_Dataset content_.
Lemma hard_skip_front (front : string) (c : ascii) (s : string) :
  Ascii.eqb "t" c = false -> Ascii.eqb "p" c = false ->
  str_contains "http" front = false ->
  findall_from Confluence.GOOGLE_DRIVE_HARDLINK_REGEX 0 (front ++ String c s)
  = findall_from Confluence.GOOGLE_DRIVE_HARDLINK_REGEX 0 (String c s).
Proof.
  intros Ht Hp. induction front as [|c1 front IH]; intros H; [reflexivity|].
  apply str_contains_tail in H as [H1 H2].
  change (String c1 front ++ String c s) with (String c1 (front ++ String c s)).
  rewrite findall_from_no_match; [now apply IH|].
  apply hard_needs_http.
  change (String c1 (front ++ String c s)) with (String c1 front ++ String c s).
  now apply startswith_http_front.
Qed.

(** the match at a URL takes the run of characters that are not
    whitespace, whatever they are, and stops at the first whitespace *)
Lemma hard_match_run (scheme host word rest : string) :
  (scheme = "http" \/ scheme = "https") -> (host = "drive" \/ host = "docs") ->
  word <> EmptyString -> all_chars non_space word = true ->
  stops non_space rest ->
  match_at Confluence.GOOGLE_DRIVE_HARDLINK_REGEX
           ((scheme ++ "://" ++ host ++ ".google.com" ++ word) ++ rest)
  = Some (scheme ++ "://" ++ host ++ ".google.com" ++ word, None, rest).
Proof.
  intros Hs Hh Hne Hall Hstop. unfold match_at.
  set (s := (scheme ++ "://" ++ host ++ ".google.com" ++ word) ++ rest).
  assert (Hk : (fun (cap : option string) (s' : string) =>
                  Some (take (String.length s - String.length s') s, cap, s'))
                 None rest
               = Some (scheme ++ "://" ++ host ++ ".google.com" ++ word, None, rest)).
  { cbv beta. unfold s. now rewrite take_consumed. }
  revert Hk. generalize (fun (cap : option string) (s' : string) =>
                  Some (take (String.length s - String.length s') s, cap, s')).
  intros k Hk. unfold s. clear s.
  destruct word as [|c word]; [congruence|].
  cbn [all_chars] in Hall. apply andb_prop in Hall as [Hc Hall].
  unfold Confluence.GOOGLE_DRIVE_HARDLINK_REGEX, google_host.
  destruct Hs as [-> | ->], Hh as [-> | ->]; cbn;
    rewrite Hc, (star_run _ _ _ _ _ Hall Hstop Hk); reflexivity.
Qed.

_Task statement_.
The exact lines of the material above starting at the one that contains "assert (Hk : (fun" and ending at the one that contains "revert Hk. generalize" are what to retype; leave out everything else.

_Written response_.
  assert (Hk : (fun (cap : option string) (s' : string) =>
                  Some (take (String.length s - String.length s') s, cap, s'))
                 None rest
               = Some (scheme ++ "://" ++ host ++ ".google.com" ++ word, None, rest)).
  { cbv beta. unfold s. now rewrite take_consumed. }
  revert Hk. generalize (fun (cap : option string) (s' : string) =>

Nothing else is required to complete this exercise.